● Exercise description: Would you please retype the records that follow, word for word?

════════════════

(** ** The specified properties *)

(** C1.  When no persisted transaction matches the filter (user and date
    range as the store evaluates it, in whole milliseconds, and the domain
    for the by-domain variant), [get_user_karma] and
    [get_user_karma_by_domain] return exactly zero, normally and not by an
    exception. *)
Theorem C1_karma_zero_on_empty_match
    w (user_id dom : string) (start_date end_date : option datetime) :
  ((∀ t, t ∈ karma_transactions w →
      ¬ (by_user user_id t
         ∧ in_range_ms start_date end_date (d_created_at t))) →
   result_of (get_user_karma user_id start_date end_date) w = Ok nzero)
  ∧
  ((∀ t, t ∈ karma_transactions w →
      ¬ ((by_user user_id t ∧ d_domain t = dom)
         ∧ in_range_ms start_date end_date (d_created_at t))) →
   result_of (get_user_karma_by_domain user_id dom start_date end_date) w
   = Ok nzero).
Proof.
  split; intros Hnone; unfold result_of, get_user_karma,
    get_user_karma_by_domain.
  - rewrite karma_pipeline_run_nil; [done|]. apply match_stage_nil.
    intros t Ht Hm. apply (Hnone t Ht). by apply matches_user_query.
  - rewrite karma_pipeline_run_nil; [done|]. apply match_stage_nil.
    intros t Ht Hm. apply (Hnone t Ht). by apply matches_user_domain_query.
Qed.

(** C2.  The date filter shared by [get_user_karma],
    [get_user_karma_by_domain], [get_user_actions] and
    [get_user_actions_by_domain] is closed at both ends: a transaction of
    the user created exactly at [start_date], or exactly at [end_date], is
    matched (the bounds, when both are given, being in order). *)
Theorem C2_date_range_inclusive
    w (user_id dom : string) (start_date end_date : option datetime) t :
  t ∈ karma_transactions w →
  by_user user_id t →
  start_date = Some (d_created_at t) ∨ end_date = Some (d_created_at t) →
  (∀ s e, start_date = Some s → end_date = Some e → s ≤ e) →
  (t ∈ match_stage (user_query user_id start_date end_date)
         (karma_transactions w)
   ∧ result_of (get_user_karma user_id start_date end_date) w
     = Ok (sum_points (match_stage (user_query user_id start_date end_date)
                         (karma_transactions w)))
   ∧ ∃ l, result_of (get_user_actions user_id start_date end_date) w = Ok l
          ∧ KarmaTransaction_of t ∈ l)
  ∧
  (d_domain t = dom →
   t ∈ match_stage (user_domain_query user_id dom start_date end_date)
         (karma_transactions w)
   ∧ result_of (get_user_karma_by_domain user_id dom start_date end_date) w
     = Ok (sum_points
             (match_stage (user_domain_query user_id dom start_date end_date)
                (karma_transactions w)))
   ∧ ∃ l, result_of
            (get_user_actions_by_domain user_id dom start_date end_date) w
          = Ok l
          ∧ KarmaTransaction_of t ∈ l).
Proof.
  intros Hin Huser Hbound Hordered.
  assert (in_range_ms start_date end_date (d_created_at t)) as Hrange.
  { apply in_range_in_range_ms. destruct Hbound as [Hs|He]; split.
    - intros s Hs'. rewrite Hs in Hs'. injection Hs' as <-. lia.
    - intros e He. by apply Hordered.
    - intros s Hs. by apply Hordered.
    - intros e He'. rewrite He in He'. injection He' as <-. lia. }
  split.
  - assert (t ∈ match_stage (user_query user_id start_date end_date)
                  (karma_transactions w)) as Hmatched.
    { apply match_stage_elem. split; [|done]. by apply matches_user_query. }
    split; [done|]. unfold result_of. split.
    + by rewrite get_user_karma_run.
    + rewrite get_user_actions_run. eexists; split; [done|].
      apply list_elem_of_fmap_2. by rewrite newest_first_perm.
  - intros Hdom.
    assert (t ∈ match_stage
                  (user_domain_query user_id dom start_date end_date)
                  (karma_transactions w)) as Hmatched.
    { apply match_stage_elem. split; [|done].
      by apply matches_user_domain_query. }
    split; [done|]. unfold result_of. split.
    + by rewrite get_user_karma_by_domain_run.
    + rewrite get_user_actions_by_domain_run. eexists; split; [done|].
      apply list_elem_of_fmap_2. by rewrite newest_first_perm.
Qed.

════════════════

● Task output:
(** ** The specified properties *)

(** C1.  When no persisted transaction matches the filter (user and date
    range as the store evaluates it, in whole milliseconds, and the domain
    for the by-domain variant), [get_user_karma] and
    [get_user_karma_by_domain] return exactly zero, normally and not by an
    exception. *)
Theorem C1_karma_zero_on_empty_match
    w (user_id dom : string) (start_date end_date : option datetime) :
  ((∀ t, t ∈ karma_transactions w →
      ¬ (by_user user_id t
         ∧ in_range_ms start_date end_date (d_created_at t))) →
   result_of (get_user_karma user_id start_date end_date) w = Ok nzero)
  ∧
  ((∀ t, t ∈ karma_transactions w →
      ¬ ((by_user user_id t ∧ d_domain t = dom)
         ∧ in_range_ms start_date end_date (d_created_at t))) →
   result_of (get_user_karma_by_domain user_id dom start_date end_date) w
   = Ok nzero).
Proof.
  split; intros Hnone; unfold result_of, get_user_karma,
    get_user_karma_by_domain.
  - rewrite karma_pipeline_run_nil; [done|]. apply match_stage_nil.
    intros t Ht Hm. apply (Hnone t Ht). by apply matches_user_query.
  - rewrite karma_pipeline_run_nil; [done|]. apply match_stage_nil.
    intros t Ht Hm. apply (Hnone t Ht). by apply matches_user_domain_query.
Qed.

(** C2.  The date filter shared by [get_user_karma],
    [get_user_karma_by_domain], [get_user_actions] and
    [get_user_actions_by_domain] is closed at both ends: a transaction of
    the user created exactly at [start_date], or exactly at [end_date], is
    matched (the bounds, when both are given, being in order). *)
Theorem C2_date_range_inclusive
    w (user_id dom : string) (start_date end_date : option datetime) t :
  t ∈ karma_transactions w →
  by_user user_id t →
  start_date = Some (d_created_at t) ∨ end_date = Some (d_created_at t) →
  (∀ s e, start_date = Some s → end_date = Some e → s ≤ e) →
  (t ∈ match_stage (user_query user_id start_date end_date)
         (karma_transactions w)
   ∧ result_of (get_user_karma user_id start_date end_date) w
     = Ok (sum_points (match_stage (user_query user_id start_date end_date)
                         (karma_transactions w)))
   ∧ ∃ l, result_of (get_user_actions user_id start_date end_date) w = Ok l
          ∧ KarmaTransaction_of t ∈ l)
  ∧
  (d_domain t = dom →
   t ∈ match_stage (user_domain_query user_id dom start_date end_date)
         (karma_transactions w)
   ∧ result_of (get_user_karma_by_domain user_id dom start_date end_date) w
     = Ok (sum_points
             (match_stage (user_domain_query user_id dom start_date end_date)
                (karma_transactions w)))
   ∧ ∃ l, result_of
            (get_user_actions_by_domain user_id dom start_date end_date) w
          = Ok l
          ∧ KarmaTransaction_of t ∈ l).
Proof.
  intros Hin Huser Hbound Hordered.
  assert (in_range_ms start_date end_date (d_created_at t)) as Hrange.
  { apply in_range_in_range_ms. destruct Hbound as [Hs|He]; split.
    - intros s Hs'. rewrite Hs in Hs'. injection Hs' as <-. lia.
    - intros e He. by apply Hordered.
    - intros s Hs. by apply Hordered.
    - intros e He'. rewrite He in He'. injection He' as <-. lia. }
  split.
  - assert (t ∈ match_stage (user_query user_id start_date end_date)
                  (karma_transactions w)) as Hmatched.
    { apply match_stage_elem. split; [|done]. by apply matches_user_query. }
    split; [done|]. unfold result_of. split.
    + by rewrite get_user_karma_run.
    + rewrite get_user_actions_run. eexists; split; [done|].
      apply list_elem_of_fmap_2. by rewrite newest_first_perm.
  - intros Hdom.
    assert (t ∈ match_stage
                  (user_domain_query user_id dom start_date end_date)
                  (karma_transactions w)) as Hmatched.
    { apply match_stage_elem. split; [|done].
      by apply matches_user_domain_query. }
    split; [done|]. unfold result_of. split.
    + by rewrite get_user_karma_by_domain_run.
    + rewrite get_user_actions_by_domain_run. eexists; split; [done|].
      apply list_elem_of_fmap_2. by rewrite newest_first_perm.
Qed.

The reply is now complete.